(Information given begins)

(** A client keeps the table well-formed, and gives a new row a new id. *)
Lemma client_step_ok `{PyRepr, Sha256} q q' :
  client_step q q' → queue_ok q →
  queue_ok q' ∧ q_next q ≤ q_next q' ∧ ∀ i j, q_rows q' !! i = Some j → q_rows q !! i = None → q_next q ≤ i.
Proof.
  destruct 1 as [t kind payload prio maxa hp qa r qb Hi|t kind payload qa i' qb Hi|t i' j v qa qb Hj Hh Hnd Hv Hm
                 |now t i' force qa|t days keep qa n qb Ht]; intros Hok.
  - split; [by eapply insert_job_ok|]. apply insert_job_inv in Hi as [(_ & _ & ->)|(_ & _ & ->)]; cbn;
      (split; [lia|]); intros i j; [congruence|]. rewrite lookup_insert_Some. intros [[<- _]|[_ ?]]; [lia|congruence].
  - split; [by eapply insert_manual_job_ok|]. unfold insert_manual_job in Hi. case_decide; simplify_eq. cbn.
    split; [lia|]. intros i j. rewrite lookup_insert_Some. intros [[<- _]|[_ ?]]; [lia|congruence].
  - assert (∃ f, update_row qa i' f = Ok qb ∧ ∀ j, j_id (f j) = j_id j) as (f & Hu & Hf)
      by (destruct v; eexists; (split; [exact Hm|done])).
    split; [by eapply update_row_ok|]. apply update_row_inv in Hu as [[-> _]|(? & ? & ? & ->)]; cbn;
      (split; [lia|]); intros i j0; [congruence|]. rewrite lookup_insert_Some. intros [[<- _]|[_ ?]]; congruence.
  - split; [by apply run_job_now_ok|]. unfold run_job_now.
    destruct (run_now_check _ _ _); cbn; (split; [lia|]); intros i j; [|congruence..].
    rewrite lookup_fmap. intros Hj Hn. by rewrite Hn in Hj.
  - split; [by eapply trim_ok|]. split.
    + unfold trim_old_jobs in Ht. case_match; simplify_eq. cbn. lia.
    + intros i j Hj Hn. destruct (trim_row _ _ _ _ _ _ i Hok Ht) as [E|(? & ? & ? & ?)]; congruence.
Qed.

(** ** The invariant holds in every reachable state *)

Section invariant.
Context `{PyRepr, Sha256} (p : RetryPolicy).

Lemma empty_sys_ok : sys_ok empty_sys.
Proof. split; [apply empty_queue_ok|apply map_Forall_empty|done]. Qed.

(** A step of a client leaves the held job alone. *)
Lemma phase_ok_client q q' ph :
  (∀ i, row_step (q_rows q !! i) (q_rows q' !! i)) → q_next q ≤ q_next q' →
  (∀ i j, q_rows q' !! i = Some j → q_rows q !! i = None → q_next q ≤ i) →
  phase_ok q ph → phase_ok q' ph.
Proof.
  intros Hrow Hnext Hnew. destruct ph as [|c|c v|c d]; try done; cbn.
  - intros (j & Hj & (Hh & Ha & Hm) & Hst). specialize (Hrow (c_id c)). rewrite Hj in Hrow.
    apply row_step_some in Hrow as [(j' & -> & H1 & H2 & H3 & _ & H5)|[[Hn _]|[Ht _]]].
    + exists j'. unfold holds, effective_max in *. rewrite H1, H2, H3, H5. by repeat split.
    + rewrite Hn in Hh. by destruct Hh.
    + unfold terminal, active in Ht. by rewrite Hst in Ht.
  - intros (Hlt & Hp & Hall). split; [lia|]. split; [done|]. intros j Hj. specialize (Hrow (c_id c)).
    destruct (q_rows q !! c_id c) as [j0|] eqn:Hj0; [|specialize (Hnew _ _ Hj Hj0); lia].
    destruct (Hall j0 eq_refl) as [(Hh & Ha & Hm) Hst]. rewrite Hj in Hrow.
    apply row_step_some in Hrow as [(j' & E & H1 & H2 & H3 & _ & H5)|[[Hn _]|[_ ?]]]; [|by rewrite Hn in Hh; destruct Hh|done].
    simplify_eq. unfold holds, effective_max in *. rewrite H1, H2, H3, H5. by repeat split.
Qed.

Lemma rows_ok_step q q' :
  (∀ i, row_step (q_rows q !! i) (q_rows q' !! i)) →
  map_Forall (λ _, row_ok) (q_rows q) → map_Forall (λ _, row_ok) (q_rows q').
Proof. intros Hrow Hall i j Hj. eapply row_step_ok; [apply (Hrow i)| |done]. intros j' Hj'. by eapply Hall. Qed.

(** A claim that takes a job, in a well-formed state. *)
Lemma claim_some q t t' locked c q' :
  queue_ok q → claim_next t t' locked q = Ok (Some c, q') →
  ∃ j, q_rows q !! c_id c = Some j ∧ j_status j = Pending
    ∧ c = mkClaimed (j_id j) (j_kind j) (j_payload j) (j_attempts j + 1) (effective_max j)
    ∧ q' = mkQueue (<[c_id c := start_row t' j]> (q_rows q)) (q_next q).
Proof.
  intros Hok [(? & _)|(j & Hs & Hc & _ & Hu)]%claim_next_inv; [done|].
  apply (select_next_spec _ _ _ _ Hok) in Hs as (Hj & Hcl & _). simplify_eq. cbn.
  apply update_row_inv in Hu as [[_ Hu]|(j2 & Hj2 & _ & ->)]; [congruence|].
  rewrite Hj in Hj2. simplify_eq. exists j2. unfold claimable in Hcl. bool_hyps. done.
Qed.

Lemma start_row_ok t j : row_ok j → j_status j = Pending → row_ok (start_row t j).
Proof.
  intros [Ha Hp Hr Hn Hm] Hst. destruct (Hp Hst) as [Hb Hh].
  split; unfold budget, effective_max in *; cbn; try done; try lia.
  intros E. rewrite E in Hh. by destruct Hh.
Qed.

(** A marked row. *)
Lemma mark_row t i v : ∃ f, (∀ q, mark t i v q = update_row q i f)
  ∧ ∀ j, j_id (f j) = j_id j ∧ j_kind (f j) = j_kind j ∧ j_hash (f j) = j_hash j ∧ j_attempts (f j) = j_attempts j
         ∧ j_max_attempts (f j) = j_max_attempts j ∧ j_status (f j) = target v.
Proof. destruct v; cbn; eexists; (split; [intros q; unfold mark_done, mark_retry, mark_failed; reflexivity|done]). Qed.

Lemma claim_keeps q t t' locked c q' :
  sys_ok (mkSys q Idle) → claim_next t t' locked q = Ok (Some c, q') →
  sys_ok (mkSys q' Idle) ∧ phase_ok q' (Busy c).
Proof.
  intros [Hok Hrows _] Hc. destruct (claim_some _ _ _ _ _ _ Hok Hc) as (j & Hj & Hst & Ec & Eq').
  assert (queue_ok q') as Hok' by (by eapply claim_next_ok). cbn in *.
  assert (c_max_attempts c = effective_max j ∧ c_attempts c = j_attempts j + 1) as [Em Ea] by (by rewrite Ec).
  clear Ec. split; [split; [done| |done]|]; cbn.
  - rewrite Eq'. cbn. apply map_Forall_insert_2; [|done]. apply start_row_ok; [by eapply (Hrows _ _ Hj)|done].
  - exists (start_row t' j). rewrite Eq'. cbn. rewrite lookup_insert_eq. split; [done|].
    split; [|done]. split; [by apply (row_pending _ (Hrows _ _ Hj))|]. split; [cbn; lia|exact Em].
Qed.

Lemma mark_keeps q t c v q' :
  sys_ok (mkSys q (Marking c v)) → mark t (c_id c) v q = Ok q' → sys_ok (mkSys q' (Marking c v)).
Proof.
  intros [Hok Hrows (Hlt & Hp & Hall)] Hm. cbn in *.
  destruct (mark_row t (c_id c) v) as (f & Hf & Hrow). rewrite Hf in Hm.
  assert (queue_ok q') as Hok' by (eapply update_row_ok; [exact Hok| |exact Hm]; intros; apply Hrow).
  apply update_row_inv in Hm as [[-> Hn]|(j & Hj & _ & ->)]; [split; cbn; [done..|]; done|].
  destruct (Hall _ Hj) as [(Hh & Ha & Hmax) Hst]. destruct (Hrow j) as (_ & _ & Rh & Ra & Rm & Rs).
  destruct (Hrows _ _ Hj) as [Ra' Rp Rr Rn Rmax]. split; cbn; [done| |].
  - apply map_Forall_insert_2; [|done]. unfold budget, effective_max in *.
    split; unfold budget, effective_max; rewrite ?Rh, ?Ra, ?Rm, ?Rs; try done.
    + intros Ht. specialize (Hp Ht). split; [|done]. lia.
    + intros Ht. by destruct v.
  - split; [done|]. split; [done|]. intros j'. rewrite lookup_insert_eq. intros [= <-].
    unfold holds, effective_max in *. rewrite Rh, Ra, Rm. split; [done|by right].
Qed.

Lemma defer_keeps t q c d :
  sys_ok (mkSys q (Cooling c d)) →
  let q' := (defer_pending t d (Some (c_id c)) q).2 in
  queue_ok q' ∧ map_Forall (λ _, row_ok) (q_rows q').
Proof.
  intros [Hok Hrows _] q'. split; [by apply defer_ok|]. eapply rows_ok_step; [|exact Hrows].
  intros i. apply update_where_rows. intros j _. by apply row_touch.
Qed.

Lemma sys_step_ok s s' : sys_step p s s' → sys_ok s → sys_ok s'.
Proof.
  destruct 1 as [q q' ph Hc|t t' locked q c q' Hc|t t' locked q c q' Hc|t st d q|q c r|t q c v q' Hm|t q c v q' Hm
                |t q c d|t q c d|q ph]; intros Hs.
  - destruct Hs as [Hok Hrows Hph]. cbn in *. pose proof (client_step_ok _ _ Hc Hok) as (Hok' & Hn & Hnew).
    assert (∀ i, row_step (q_rows q !! i) (q_rows q' !! i)) as Hrow by (intros; by apply client_step_rows).
    split; [done|by eapply rows_ok_step|]. by eapply phase_ok_client.
  - destruct (claim_keeps _ _ _ _ _ _ Hs Hc) as [[Ha Hb _] Hd]. by split.
  - by destruct (claim_keeps _ _ _ _ _ _ Hs Hc).
  - destruct Hs as [Hok Hrows Hph]. cbn [s_queue] in *. split; cbn [s_queue s_phase]; [by apply reclaim_ok| |done].
    intros i j'. unfold reclaim_stale_running. rewrite update_where_lookup.
    destruct (q_rows q !! i) as [j|] eqn:Hj; cbn; [|done]. intros [= <-]. specialize (Hrows _ _ Hj).
    destruct (stale _ _ _) eqn:Hst; [|done]. unfold stale in Hst. bool_hyps.
    destruct Hrows as [Ha Hp Hr Hn Hm].
    split; unfold budget, effective_max in *; cbn; try done.
    + destruct (j_attempts j <? j_max_attempts j) eqn:Hlt; bool_hyps; [|done]. intros _. split.
      * destruct (j_max_attempts j =? 0) eqn:E; bool_hyps; lia.
      * destruct (j_hash j); [by eexists|]. destruct (Hn eq_refl). lia.
    + destruct (_ <? _); done.
  - destruct Hs as [Hok Hrows (j & Hj & Hh & Hst)]. cbn in *. split; cbn; [done..|].
    split; [by eapply ok_seq|]. split.
    + unfold judge. destruct r as [out|e]; [done|]. rewrite plan_retry_retry.
      destruct (bool_decide _ && _) eqn:E; [|done]. bool_hyps. done.
    + intros j' Hj'. simplify_eq. split; [done|by left].
  - by eapply mark_keeps.
  - destruct (mark_keeps _ _ _ _ _ Hs Hm) as [Ha Hb _]. split; [done..|]. unfold after_mark. by destruct (cooldown v).
  - destruct (defer_keeps t q c d Hs). by split.
  - destruct (defer_keeps t q c d Hs). by split.
  - destruct Hs as [Ha Hb _]. by split.
Qed.
End invariant.

(** ** The abstract life of a job *)

(** No row; a queued job with its status, the attempts used and the budget; a manual run,
    which has no hash and is never claimed, with its status. *)
Inductive life := Absent | Queued (st : job_status) (used budget : Z) | ManualRun (st : job_status).

(** The specification: a job is enqueued with nothing used; each claim uses one
    attempt of a budget that has one left; a running job ends, fails or goes back,
    the latter only while attempts remain. A manual run starts running and ends done or
    failed; taken for dead it is failed, and may still end done later. Only a finished
    job can be forgotten. *)
Inductive life_step : life → life → Prop :=
| life_enqueue b : 1 ≤ b → life_step Absent (Queued Pending 0 b)
| life_claim n b : n < b → life_step (Queued Pending n b) (Queued Running (n + 1) b)
| life_done n b : life_step (Queued Running n b) (Queued Done n b)
| life_failed n b : life_step (Queued Running n b) (Queued Failed n b)
| life_retry n b : n < b → life_step (Queued Running n b) (Queued Pending n b)
| life_forget st n b : st = Done ∨ st = Failed → life_step (Queued st n b) Absent
| life_manual : life_step Absent (ManualRun Running)
| life_manual_done st : st = Running ∨ st = Failed → life_step (ManualRun st) (ManualRun Done)
| life_manual_failed : life_step (ManualRun Running) (ManualRun Failed)
| life_manual_forget st : st = Done ∨ st = Failed → life_step (ManualRun st) Absent.

Definition life_of_row (j : job) : life :=
  if j_hash j then Queued (j_status j) (j_attempts j) (budget j) else ManualRun (j_status j).

(** The life of the row with an id. *)
Definition life_of (q : queue) (i : Z) : life := from_option life_of_row Absent (q_rows q !! i).

Section refinement.
Context `{PyRepr, Sha256} (p : RetryPolicy).

Lemma life_of_insert q i j n : life_of (mkQueue (<[i := j]> (q_rows q)) n) i = life_of_row j.
Proof. unfold life_of. cbn. by rewrite lookup_insert_eq. Qed.

Lemma life_of_insert_ne q i i' j n : i ≠ i' → life_of (mkQueue (<[i := j]> (q_rows q)) n) i' = life_of q i'.
Proof. intros. unfold life_of. cbn. by rewrite lookup_insert_ne. Qed.

(** A manual run is never waiting. *)
Lemma manual_not_pending j : row_ok j → j_hash j = None → j_status j ≠ Pending.
Proof. intros Hok Hh Hst. destruct (row_pending _ Hok Hst) as [_ [h Hh']]. congruence. Qed.

Lemma row_step_life o o' :
  row_step o o' → (∀ j, o = Some j → row_ok j) →
  let life := from_option life_of_row Absent in life o = life o' ∨ life_step (life o) (life o').
Proof.
  intros Hs Hok. destruct Hs as [o|j H1 H2 H3 H4|j H1 H2 H3 H4|j j' H1 H2 H3 H4 H5|j j' H1 Hnd H2 H3 H4 H5|j H1];
    cbn; unfold life_of_row.
  - by left.
  - right. destruct H3 as [h Hh]. rewrite Hh, H1, H2. constructor. unfold budget. lia.
  - right. rewrite H4, H1. constructor.
  - left. unfold budget, effective_max. by rewrite H1, H2, H3, H5.
  - rewrite H1, H2. pose proof (manual_not_pending j (Hok j eq_refl) H1).
    destruct H5 as [-> | ->], (j_status j); try done; [right..|by left]; constructor; auto.
  - unfold terminal, active in H1. destruct (j_hash j), (j_status j); try done; right; constructor; auto.
Qed.

Lemma claim_life q t t' locked c q' i :
  sys_ok (mkSys q Idle) → claim_next t t' locked q = Ok (Some c, q') →
  life_of q i = life_of q' i ∨ life_step (life_of q i) (life_of q' i).
Proof.
  intros [Hok Hrows _] Hc. cbn [s_queue] in *. destruct (claim_some _ _ _ _ _ _ Hok Hc) as (j & Hj & Hst & _ & ->).
  destruct (decide (c_id c = i)) as [<-|Hne]; [right|left; by rewrite life_of_insert_ne].
  rewrite life_of_insert. destruct (row_pending _ (Hrows _ _ Hj) Hst) as [Hb [h Hh]].
  unfold life_of, life_of_row. rewrite Hj. cbn. rewrite Hh, Hst. by constructor.
Qed.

(Information given ends)

## Work request:
Look through the records above for the word "state". Report how many lines contain it, as a bare number.

## Task solution:
2